What is required ▸ Your task is to copy the stretch of lines in the records below that begins with the line containing "A) : option" and ends with the line containing "Record qctx : Type", exactly as written, with nothing added.

Material provided ▸
(* ===== verification/Db.v ===== *)
(** * Queries

    The fragment of SQL the queries of [src/src/db] are written in: three-valued
    comparison, [COALESCE], [ORDER BY], [LIMIT], [ROW_NUMBER] and [DISTINCT ON];
    a query is a state transformer on the database that may fail; and the
    constraints and triggers of [src/migrations]. *)

From S2P Require Import Prelude Times Types.

(** ** SQL *)

(** [a = b] on nullable columns, in a [WHERE] clause: [NULL] is not [TRUE]. *)
Definition sql_eq {A} `{EqDecision A} (a b : option A) : bool :=
  match a, b with
  | Some a, Some b => bool_decide (a = b)
  | _, _ => false
  end.

(** [$p IS NULL OR column = $p]. *)
Definition sql_opt {A} (f : A -> bool) (p : option A) : bool :=
  match p with
  | Some a => f a
  | None => true
  end.

Definition coalesce {A} (a b : option A) : option A :=
  match a with
  | Some _ => a
  | None => b
  end.

Definition limit {A} (n : Z) (l : list A) : list A := take (Z.to_nat n) l.

(** The ordinal of the first element satisfying [f], counting from 1. *)
Fixpoint position {A} (f : A -> bool) (l : list A) : Z :=
  match l with
  | [] => 1
  | x :: l' => if f x then 1 else 1 + position f l'
  end.

(** [ROW_NUMBER() OVER (PARTITION BY ... ORDER BY ...)] of the row [x]; [ideq] is
    the identity of rows. *)
Definition row_number {A} (ideq same leb : A -> A -> bool) (rows : list A) (x : A) : Z :=
  position (ideq x) (sort_by leb (List.filter (same x) rows)).

(** [DISTINCT ON (...)]: the first row of each group of a sorted list. *)
Fixpoint distinct_on {A} (same : A -> A -> bool) (l : list A) : list A :=
  match l with
  | [] => []
  | x :: l' => x :: List.filter (fun y => negb (same x y)) (distinct_on same l')
  end.

(** ** Queries *)

Inductive sqlx_error : Type :=
  | RowNotFound
  | DatabaseError (constraint : string)
  | DecodeError (msg : string)
  | ConnectionError.

#[global] Instance sqlx_error_eq_dec : EqDecision sqlx_error.
Proof. solve_decision. Defined.

(** What a statement takes from the server: [NOW()] and [gen_random_uuid()]. *)
Record qctx : Type := QCtx { q_now : Z; q_uuid : nat -> uuid }.

(** A statement that fails leaves the database as it was; one whose result
    cannot be decoded has been executed. *)
Definition query (A : Type) : Type := qctx -> database -> result sqlx_error A * database.

Definition select {A} (f : database -> result sqlx_error A) : query A := fun _ db => (f db, db).

(** [fetch_one]. *)
Definition fetch_one {A} (l : list A) : result sqlx_error A := ok_or (head l) RowNotFound.

(** PostgreSQL refuses a negative [LIMIT]. *)
Definition limit_rows {A} (n : Z) (l : list A) : result sqlx_error (list A) :=
  if n <? 0 then Err (DatabaseError "negative limit") else Ok (limit n l).

(** Decode the rows a statement returned. *)
Fixpoint map_rows {A B} (f : A -> result sqlx_error B) (l : list A) : result sqlx_error (list B) :=
  match l with
  | [] => Ok []
  | x :: l' => result_bind (f x) (fun y => result_bind (map_rows f l') (fun ys => Ok (y :: ys)))
  end.

(** ** Ranges of timestamps

    PostgreSQL refuses a range whose lower bound is above its upper bound, and
    the check [room_time_presence] refuses the empty range. *)
Definition tstzrange_error (t : BoundedDateTimeTuple) : option string :=
  let bounds (lo hi : Z) (inclusive : bool) :=
    if hi <? lo then Some "range_lower_bound"%string
    else if (lo =? hi) && negb inclusive then Some "room_time_presence"%string
    else None in
  match t with
  | (Included lo, Included hi) => bounds lo hi true
  | (Included lo, Excluded hi) | (Excluded lo, Included hi) | (Excluded lo, Excluded hi) =>
    bounds lo hi false
  | _ => None
  end.

(** ** The [event] table: trigger and constraints *)

(** [NEW] in [on_event_insert]: the columns an [INSERT] gives. *)
Record new_event : Type := NewEvent {
  ne_id : uuid;
  ne_room_id : uuid;
  ne_kind : string;
  ne_set : string;
  ne_label : option string;
  ne_attribute : option string;
  ne_data : option json;
  ne_binary_data : option bytes;
  ne_occurred_at : Z;
  ne_created_by : agent_id;
  ne_created_at : option Z;
  ne_removed : bool;
  ne_entity_type : option string;
  ne_entity_event_id : option Z
}.

(** [WHERE deleted_at IS NULL AND room_id = .. AND set = .. AND label = ..]. *)
Definition same_live_label (room : uuid) (set : string) (label : option string) (e : event_row) : bool :=
  bool_decide (er_deleted_at e = None) && bool_decide (er_room_id e = room)
  && bool_decide (er_set e = set) && sql_eq (er_label e) label.

(** The original event of a label: [ORDER BY created_at LIMIT 1]. *)
Definition original_row (events : list event_row) (room : uuid) (set : string) (label : option string)
    : option event_row :=
  head (sort_by (by_key er_created_at) (List.filter (same_live_label room set label) events)).

(** The trigger [on_event_insert]: [BEFORE INSERT ON event FOR EACH ROW].  The
    session setting that disables it is never set by the service. *)
Definition on_event_insert (now : Z) (events : list event_row) (new : new_event) : event_row :=
  let original := original_row events (ne_room_id new) (ne_set new) (ne_label new) in
  let created_at :=
    match ne_created_at new with
    | Some c => c
    | None => match original with Some o => Z.max now (er_created_at o + 1000) | None => now end
    end in
  EventRow (ne_id new) (ne_room_id new) (ne_kind new) (ne_set new) (ne_label new) (ne_attribute new)
    (ne_data new) (ne_binary_data new) (ne_occurred_at new) (ne_created_by new) created_at None
    (default (ne_occurred_at new) (er_occurred_at <$> original))
    (default (ne_created_by new) (er_created_by <$> original))
    (ne_removed new) (ne_entity_type new) (ne_entity_event_id new).

Section Constraints.
Context `{Externals}.

(** The first constraint of [event] a new row violates: checks, then unique
    indices, then the foreign key. *)
Definition event_violation (db : database) (row : event_row) : option string :=
  if bool_decide (er_data row = None) && bool_decide (er_binary_data row = None)
  then Some "data_or_binary_data_not_null"%string
  else if 102400 <=? default 0 (jsonb_octets <$> er_data row)
                     + default 0 ((fun b => Z.of_nat (length b)) <$> er_binary_data row)
  then Some "data_size"%string
  else if existsb (fun e => bool_decide (er_id e = er_id row)) (db_events db)
  then Some "event_pkey"%string
  else if existsb (fun e => sql_eq (er_entity_type e) (er_entity_type row)
                            && sql_eq (er_entity_event_id e) (er_entity_event_id row)) (db_events db)
  then Some "uniq_entity_type_entity_event_id"%string
  else if negb (existsb (fun r => bool_decide (rr_id r = er_room_id row)) (db_rooms db))
  then Some "event_room_id_fkey"%string
  else None.

(** Insert one row, trigger first. *)
Definition insert_event (now : Z) (new : new_event) (db : database)
    : result sqlx_error (event_row * database) :=
  let row := on_event_insert now (db_events db) new in
  match event_violation db row with
  | Some c => Err (DatabaseError c)
  | None => Ok (row, with_events (fun l => l ++ [row]) db)
  end.

(** [INSERT INTO event ... SELECT ...]: row by row, the trigger of a row seeing
    the rows inserted before it; all or nothing. *)
Fixpoint insert_events (now : Z) (news : list new_event) (db : database)
    : result sqlx_error database :=
  match news with
  | [] => Ok db
  | new :: news =>
    match insert_event now new db with
    | Ok (_, db') => insert_events now news db'
    | Err e => Err e
    end
  end.

(** Deleting events deletes the changes that refer to them
    ([FOREIGN KEY (event_id) ... ON DELETE CASCADE]). *)
Definition delete_events (p : event_row -> bool) (db : database) : database :=
  let gone := er_id <$> List.filter p (db_events db) in
  with_changes (List.filter (fun c =>
      match change_event_id c with Some i => negb (bool_decide (i ∈ gone)) | None => true end))
    (with_events (List.filter (fun e => negb (p e))) db).

End Constraints.

(** ** Lemmas *)

Lemma position_pos {A} (f : A -> bool) l : 1 <= position f l.
Proof. induction l as [|x l IH]; simpl; [lia|]. destruct (f x); lia. Qed.

Lemma position_le {A} (f : A -> bool) l x : x ∈ l -> f x = true -> position f l <= Z.of_nat (length l).
Proof.
  induction l as [|y l IH]; [by intros ?%elem_of_nil|]. intros [->|Hx]%elem_of_cons Hf; cbn [position length].
  - rewrite Hf. lia.
  - specialize (IH Hx Hf). destruct (f y); lia.
Qed.

(** A row of ordinal at most [n] is among the first [n]. *)
Lemma position_take {A} (f : A -> bool) l n :
  (exists x, x ∈ l /\ f x = true) -> position f l <= n ->
  exists y, y ∈ take (Z.to_nat n) l /\ f y = true.
Proof.
  revert n. induction l as [|x l IH]; intros n [y [Hy Hf]]; [by apply elem_of_nil in Hy|].
  simpl. pose proof (position_pos f l). intros Hn.
  assert (Z.to_nat n = S (Z.to_nat (n - 1))) as ->.
  { destruct (f x); lia. }
  destruct (f x) eqn:E.
  - exists x. split; [left|done].
  - apply elem_of_cons in Hy as [->|Hy]; [congruence|].
    destruct (IH (n - 1)) as (z & ? & ?); [by eauto|lia|]. exists z. split; [by right|done].
Qed.

Lemma position_head {A} (f : A -> bool) l x :
  head l = Some x -> f x = true -> position f l = 1.
Proof. destruct l; simpl; [done|]. intros [= ->] ->. done. Qed.

Lemma position_1 {A} (f : A -> bool) l :
  (exists x, x ∈ l /\ f x = true) -> position f l = 1 -> exists y, head l = Some y /\ f y = true.
Proof.
  destruct l as [|x l]; [intros [? [H _]]; by apply elem_of_nil in H|]. simpl. intros _ H.
  exists x. split; [done|]. destruct (f x); [done|]. pose proof (position_pos f l). lia.
Qed.

(** A row that no other row precedes comes first. *)
Lemma head_sort_least {A} (leb : A -> A -> bool) `{!TotalPreorder leb} l x :
  x ∈ l -> (forall y, y ∈ l -> y = x \/ leb y x = false) ->
  head (sort_by leb l) = Some x.
Proof.
  intros Hx Hleast. pose proof (sort_by_sorted leb l) as Hs.
  rewrite <-(elem_of_sort_by leb) in Hx.
  assert (forall y, y ∈ sort_by leb l -> y ∈ l) as Hin by (intros y; by rewrite elem_of_sort_by).
  destruct (sort_by leb l) as [|z l']; [by apply elem_of_nil in Hx|]. simpl. f_equal.
  apply elem_of_cons in Hx as [->|Hx]; [done|].
  inversion Hs as [|? ? _ Hall]. rewrite Forall_forall in Hall.
  destruct (Hleast z) as [->|Hzx]; [apply Hin; left|done|]. rewrite Hall in Hzx; done.
Qed.

Lemma delete_events_elem p db e :
  e ∈ db_events (delete_events p db) <-> e ∈ db_events db /\ p e = false.
Proof. unfold delete_events. simpl. rewrite elem_of_lfilter, negb_true_iff. done. Qed.

(** [DISTINCT ON] keeps the rows no earlier row of their group precedes. *)
Lemma distinct_on_elem {A} (same : A -> A -> bool) l x :
  x ∈ distinct_on same l <->
  exists l1 l2, l = l1 ++ x :: l2 /\ forall y, y ∈ l1 -> same y x = false.
Proof.
  induction l as [|a l IH]; simpl.
  - split; [intros H; by apply elem_of_nil in H|]. by intros ([|? ?] & l2 & ? & _).
  - rewrite elem_of_cons, elem_of_lfilter, IH. split.
    + intros [->|[(l1 & l2 & -> & Hl1) Ha%negb_true_iff]].
      * exists [], l. split; [done|]. intros y Hy. by apply elem_of_nil in Hy.
      * exists (a :: l1), l2. split; [done|]. intros y [->|Hy]%elem_of_cons; auto.
    + intros ([|b l1] & l2 & [= -> ->] & Hl1); [by left|]. right. split.
      * exists l1, l2. split; [done|]. intros y Hy. apply Hl1. by right.
      * apply negb_true_iff, Hl1. left.
Qed.

(** Of each group [DISTINCT ON] keeps one row. *)
Lemma distinct_on_groups {A} (same : A -> A -> bool) l :
  ForallOrdPairs (fun x y => same x y = false) (distinct_on same l).
Proof.
  induction l as [|a l IH]; simpl; [constructor|]. constructor.
  - apply Forall_forall. intros y [_ Hy%negb_true_iff]%elem_of_lfilter. done.
  - induction IH as [|b l' Hb Hl IH]; simpl; [constructor|]. destruct (negb (same a b)); [|done].
    constructor; [|done]. apply Forall_forall. intros y [Hy _]%elem_of_lfilter.
    rewrite Forall_forall in Hb. auto.
Qed.

(** The first element of a group. *)
Lemma first_of_group {A} (same : A -> A -> bool) l x :
  x ∈ l -> same x x = true ->
  exists l1 y l2, l = l1 ++ y :: l2 /\ same y x = true /\ forall z, z ∈ l1 -> same z x = false.
Proof.
  induction l as [|a l IH]; [intros H; by apply elem_of_nil in H|]. intros Hx Hr.
  destruct (same a x) eqn:E.
  - exists [], a, l. split_and!; [done|done|]. intros z Hz. by apply elem_of_nil in Hz.
  - apply elem_of_cons in Hx as [->|Hx]; [congruence|].
    destruct (IH Hx Hr) as (l1 & y & l2 & -> & Hy & Hl1). exists (a :: l1), y, l2.
    split_and!; [done|done|]. intros z [->|Hz]%elem_of_cons; auto.
Qed.

Lemma distinct_on_sorted {A} (R : A -> A -> Prop) (same : A -> A -> bool) l :
  StronglySorted R l -> StronglySorted R (distinct_on same l).
Proof.
  induction 1 as [|x l Hl IH Hx]; simpl; [constructor|]. constructor; [by apply lfilter_sorted|].
  apply Forall_forall. intros y [Hy _]%elem_of_lfilter. rewrite Forall_forall in Hx. apply Hx.
  apply distinct_on_elem in Hy as (l1 & l2 & -> & _). apply elem_of_app. right. left.
Qed.

Lemma ordpairs_lfilter {A} (R : A -> A -> Prop) (f : A -> bool) l :
  ForallOrdPairs R l -> ForallOrdPairs R (List.filter f l).
Proof.
  induction 1 as [|x l Hx Hl IH]; simpl; [constructor|]. destruct (f x); [|done].
  constructor; [|done]. apply Forall_forall. intros y [Hy _]%elem_of_lfilter.
  rewrite Forall_forall in Hx. auto.
Qed.

Lemma position_skip {A} (f : A -> bool) l1 l2 :
  (forall y, y ∈ l1 -> f y = false) -> position f (l1 ++ l2) = Z.of_nat (length l1) + position f l2.
Proof.
  induction l1 as [|y l1 IH]; intros Hl1; [simpl; lia|]. cbn [position app length].
  rewrite (Hl1 y) by left. rewrite IH by (intros z ?; apply Hl1; by right). lia.
Qed.

(** In a sorted list the ordinals follow the order. *)
Lemma position_sorted {A} (leb : A -> A -> bool) `{!TotalPreorder leb} (f g : A -> bool) l x y :
  x ∈ l -> y ∈ l ->
  f x = true -> (forall z, z ∈ l -> f z = true -> z = x) -> (forall z, z ∈ l -> g z = true -> z = y) ->
  leb y x = false -> position f (sort_by leb l) < position g (sort_by leb l).
Proof.
  intros Hx Hy Hf Hfu Hgu Hle. pose proof (sort_by_sorted leb l) as Hs.
  assert (Hin : forall z, z ∈ sort_by leb l -> z ∈ l) by (intros z; by rewrite elem_of_sort_by).
  rewrite <-(elem_of_sort_by leb) in Hx. apply list_elem_of_split in Hx as (l1 & l2 & Hl).
  rewrite Hl in *. apply StronglySorted_app in Hs as (Hcross & _ & _).
  assert (Hg : forall z, z ∈ l1 ++ [x] -> g z = false).
  { intros z Hz. destruct (g z) eqn:E; [|done]. exfalso.
    assert (z = y) as -> by (apply Hgu; [apply Hin|done]; rewrite elem_of_app in *; rewrite elem_of_cons;
      rewrite list_elem_of_singleton in Hz; tauto).
    apply elem_of_app in Hz as [Hz|Hz%list_elem_of_singleton].
    - rewrite (Hcross y x) in Hle; [done|done|left].
    - subst. destruct (leb_total (leb := leb) x x); congruence. }
  replace (position g (l1 ++ x :: l2)) with (position g ((l1 ++ [x]) ++ l2)) by by rewrite <-app_assoc.
  rewrite (position_skip g) by done. rewrite length_app. simpl. pose proof (position_pos g l2).
  enough (position f (l1 ++ x :: l2) <= Z.of_nat (length l1) + 1) by lia.
  clear -Hf. induction l1 as [|z l1 IH]; simpl; [by rewrite Hf|]. destruct (f z); lia.
Qed.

Answer to this exercise ▸
Definition coalesce {A} (a b : option A) : option A :=
  match a with
  | Some _ => a
  | None => b
  end.

Definition limit {A} (n : Z) (l : list A) : list A := take (Z.to_nat n) l.

(** The ordinal of the first element satisfying [f], counting from 1. *)
Fixpoint position {A} (f : A -> bool) (l : list A) : Z :=
  match l with
  | [] => 1
  | x :: l' => if f x then 1 else 1 + position f l'
  end.

(** [ROW_NUMBER() OVER (PARTITION BY ... ORDER BY ...)] of the row [x]; [ideq] is
    the identity of rows. *)
Definition row_number {A} (ideq same leb : A -> A -> bool) (rows : list A) (x : A) : Z :=
  position (ideq x) (sort_by leb (List.filter (same x) rows)).

(** [DISTINCT ON (...)]: the first row of each group of a sorted list. *)
Fixpoint distinct_on {A} (same : A -> A -> bool) (l : list A) : list A :=
  match l with
  | [] => []
  | x :: l' => x :: List.filter (fun y => negb (same x y)) (distinct_on same l')
  end.

(** ** Queries *)

Inductive sqlx_error : Type :=
  | RowNotFound
  | DatabaseError (constraint : string)
  | DecodeError (msg : string)
  | ConnectionError.

#[global] Instance sqlx_error_eq_dec : EqDecision sqlx_error.
Proof. solve_decision. Defined.

(** What a statement takes from the server: [NOW()] and [gen_random_uuid()]. *)
Record qctx : Type := QCtx { q_now : Z; q_uuid : nat -> uuid }.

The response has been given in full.